Gli fa eco l’attivista socio- culturale Nino Spezzano. “I servizi idrici, il verde pubblico e la viabilità con i lavori sulla nuova bretella sul torrente Sant’Agata costituiscono le priorità da affrontare per rendere il quartiere di Arangea parte integrante del ‘distretto turistico-culturale’ che Reggio potrebbe diventare”.

“Le problematiche strutturali del territorio di Arangea sono per me praticamente pane quotidiano – ha evidenziato il neo consigliere Nicola Paris – e dunque avverto ancora più la responsabilità del mio ruolo. E’ mia profonda convinzione che, se è vero che gli amministratori devono riacquistare credibilità e fiducia, è altresì importante che anche i cittadini credano nei valori di legalità, giustizia, trasparenza e solidarietà”.
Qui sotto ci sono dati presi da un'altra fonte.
(* ===== verification/Decimal.v ===== *)
(** Arbitrary-precision decimals ([src/src/util/decimal.rs]): a sign, base-ten
    digits and the number of them behind the point, with parsing, exact
    arithmetic, comparison, the two renderings, and the exact expansion of
    powers of two and of doubles. An [f64] is its 64-bit pattern, as in
    [Value]; text is a list of bytes; lengths and exponents are [i64] values
    that stay far below the limit, so their arithmetic is that of [Z]. *)

From Stdlib Require Import QArith Qpower.
From S2P Require Import Prelude Value.
Local Open Scope Z_scope.

Module Decimal.

Record Decimal : Type := mkDec { sign : bool; digits : bytes; n_frac : Z }.

#[global] Instance Decimal_eq_dec : EqDecision Decimal.
Proof. solve_decision. Defined.

(** ** Parsing *)

Definition is_space (b : Z) : bool := bool_decide (b ∈ [32; 9; 10; 11; 12; 13]).
Definition is_ascii_digit (c : Z) : bool := (48 <=? c) && (c <=? 57).

(** [while i < n && p(bytes[i]) { i += 1; }], on the text that is left. *)
Fixpoint skip_while (p : Z -> bool) (s : bytes) : bytes :=
  match s with
  | c :: t => if p c then skip_while p t else s
  | [] => []
  end.

(** The optional sign at the front of the text, and whether it is a minus. *)
Definition take_sign (s : bytes) : bool * bytes :=
  match s with
  | 45 :: t => (true, t)
  | 43 :: t => (false, t)
  | _ => (false, s)
  end.

(** The digits of the exponent: characters that are no digits are passed over,
    and the scan ends once the exponent reaches a million. *)
Fixpoint exp_loop (s : bytes) (i_exp : Z) : Z :=
  match s with
  | c :: t =>
      if i_exp <? 1000000 then exp_loop t (if is_ascii_digit c then i_exp * 10 + (c - 48) else i_exp)
      else i_exp
  | [] => i_exp
  end.

Definition exponent (s : bytes) : Z :=
  match s with
  | [] => 0
  | _ => let '(neg, s) := take_sign s in let e := exp_loop s 0 in if neg then - e else e
  end.

(** The main loop: the digits, the marker of the point (its position plus one,
    or zero) and the exponent. *)
Fixpoint scan (s : bytes) (digits : bytes) (n_frac : Z) : bytes * Z * Z :=
  match s with
  | [] => (digits, n_frac, 0)
  | c :: t =>
      if is_ascii_digit c then scan t (digits ++ [c - 48]) n_frac
      else if c =? 46 then scan t digits (zlen digits + 1)
      else if (c =? 101) || (c =? 69) then (digits, n_frac, exponent t)
      else scan t digits n_frac
  end.

(** The exponent moves the point, and pads with zeros on either side. *)
Definition apply_exp (digits : bytes) (n_frac i_exp : Z) : bytes * Z :=
  if 0 <? i_exp then
    let '(n_frac, i_exp) :=
      if 0 <? n_frac then if i_exp <=? n_frac then (n_frac - i_exp, 0) else (0, i_exp - n_frac) else (n_frac, i_exp) in
    (if 0 <? i_exp then digits ++ zrep i_exp 0 else digits, n_frac)
  else if i_exp <? 0 then
    let i_exp := - i_exp in
    let n_extra := zlen digits - n_frac - 1 in
    let '(n_frac, i_exp) :=
      if negb (n_extra =? 0) then
        if i_exp <=? n_extra then (n_frac + i_exp, 0) else (zlen digits - 1, i_exp - n_extra)
      else (n_frac, i_exp) in
    if 0 <? i_exp then (zrep i_exp 0 ++ digits, n_frac + i_exp) else (digits, n_frac)
  else (digits, n_frac).

Definition from_bytes (text : bytes) : Decimal :=
  let '(sign, s) := take_sign (skip_while is_space text) in
  let s := skip_while (Z.eqb 48) s in
  let '(digits, n_frac, i_exp) := scan s [] 0 in
  let n_frac := if n_frac =? 0 then 0 else zlen digits - (n_frac - 1) in
  let '(digits, n_frac) := apply_exp digits n_frac i_exp in
  mkDec sign digits n_frac.

(** ** Arithmetic *)

Definition expand (d : Decimal) (n_digit new_frac : Z) : Decimal :=
  let n_add_frac := new_frac - n_frac d in
  let n_add_sig := (n_digit - zlen (digits d)) - n_add_frac in
  if (n_add_frac =? 0) && (n_add_sig =? 0) then d
  else
    let ds := if 0 <? n_add_sig then zrep n_add_sig 0 ++ digits d else digits d in
    if 0 <? n_add_frac then mkDec (sign d) (ds ++ zrep n_add_frac 0) (n_frac d + n_add_frac)
    else mkDec (sign d) ds (n_frac d).

(** C [memcmp] over the shared prefix. *)
Fixpoint cmp_digits (a b : bytes) : Z :=
  match a, b with
  | x :: a, y :: b => if x =? y then cmp_digits a b else x - y
  | _, _ => 0
  end.

(** The addition loop over the indices below [i], from the right. *)
Fixpoint add_loop (i : nat) (a b : bytes) (carry : Z) : res bytes :=
  match i with
  | O => Ok a
  | S i =>
      let* da := idx a (Z.of_nat i) in
      let* db := idx b (Z.of_nat i) in
      let x := da + db + carry in
      let* a := set_idx a (Z.of_nat i) (wrap 8 (if 10 <=? x then x - 10 else x)) in
      add_loop i a b (if 10 <=? x then 1 else 0)
  end.

(** The subtraction loop: the larger magnitude is [b] when [flip] is set. *)
Fixpoint sub_loop (i : nat) (flip : bool) (a b : bytes) (borrow : Z) : res bytes :=
  match i with
  | O => Ok a
  | S i =>
      let* da := idx a (Z.of_nat i) in
      let* db := idx b (Z.of_nat i) in
      let x := (if flip then db - da else da - db) - borrow in
      let* a := set_idx a (Z.of_nat i) (wrap 8 (if x <? 0 then x + 10 else x)) in
      sub_loop i flip a b (if x <? 0 then 1 else 0)
  end.

(** The digits and the fraction digits the sum is expanded to. *)
Definition sum_shape (a b : Decimal) : res (Z * Z) :=
  let n_sig := zlen (digits a) - n_frac a in
  let* n_sig := if 0 <? n_sig then let* d := idx (digits a) 0 in Ok (if d =? 0 then n_sig - 1 else n_sig) else Ok n_sig in
  let b_sig := zlen (digits b) - n_frac b in
  let n_sig := if n_sig <? b_sig then b_sig else n_sig in
  let frac := if n_frac a <? n_frac b then n_frac b else n_frac a in
  Ok (n_sig + frac + 1, frac).

Definition add (a b : Decimal) : res Decimal :=
  let* (n_digit, frac) := sum_shape a b in
  let a := expand a n_digit frac in
  let b := expand b n_digit frac in
  if bool_decide (sign a = sign b) then
    let* ds := add_loop (length (digits a)) (digits a) (digits b) 0 in
    Ok (mkDec (sign a) ds (n_frac a))
  else
    let flip := cmp_digits (digits a) (digits b) <? 0 in
    let* ds := sub_loop (length (digits a)) flip (digits a) (digits b) 0 in
    Ok (mkDec (if flip then negb (sign a) else sign a) ds (n_frac a)).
L’attenzione alle fasce a rischio e agli anelli più deboli della comunità è stata richiamata da Andrea Canale, assistente sociale e vicepresidente di Azione Politica dei Cattolici. “Il dialogo con il Terzo settore risulta una necessità assolutamente ineludibile. Gli indicatori del welfare sono preoccupanti: in Europa la spesa assistenziale media procapite è di circa 240 euro, in Italia è di 140 euro, in Calabria di 24 euro. E’ necessario intervenire con nuovi ed efficaci modelli di welfare”.

L’incontro si è rivelato una preziosa occasione di confronto e scambio necessario per la sfida che attende la comunità. “E’ un primo passo – ha concluso Michelangelo D’Ambrosio – per mettere a valore l’entusiasmo e l’energia di questo nuovo modo di intendere l’impegno politico, ossia come contributo alla realizzazione di una società più giusta, dove sia più bello vivere”.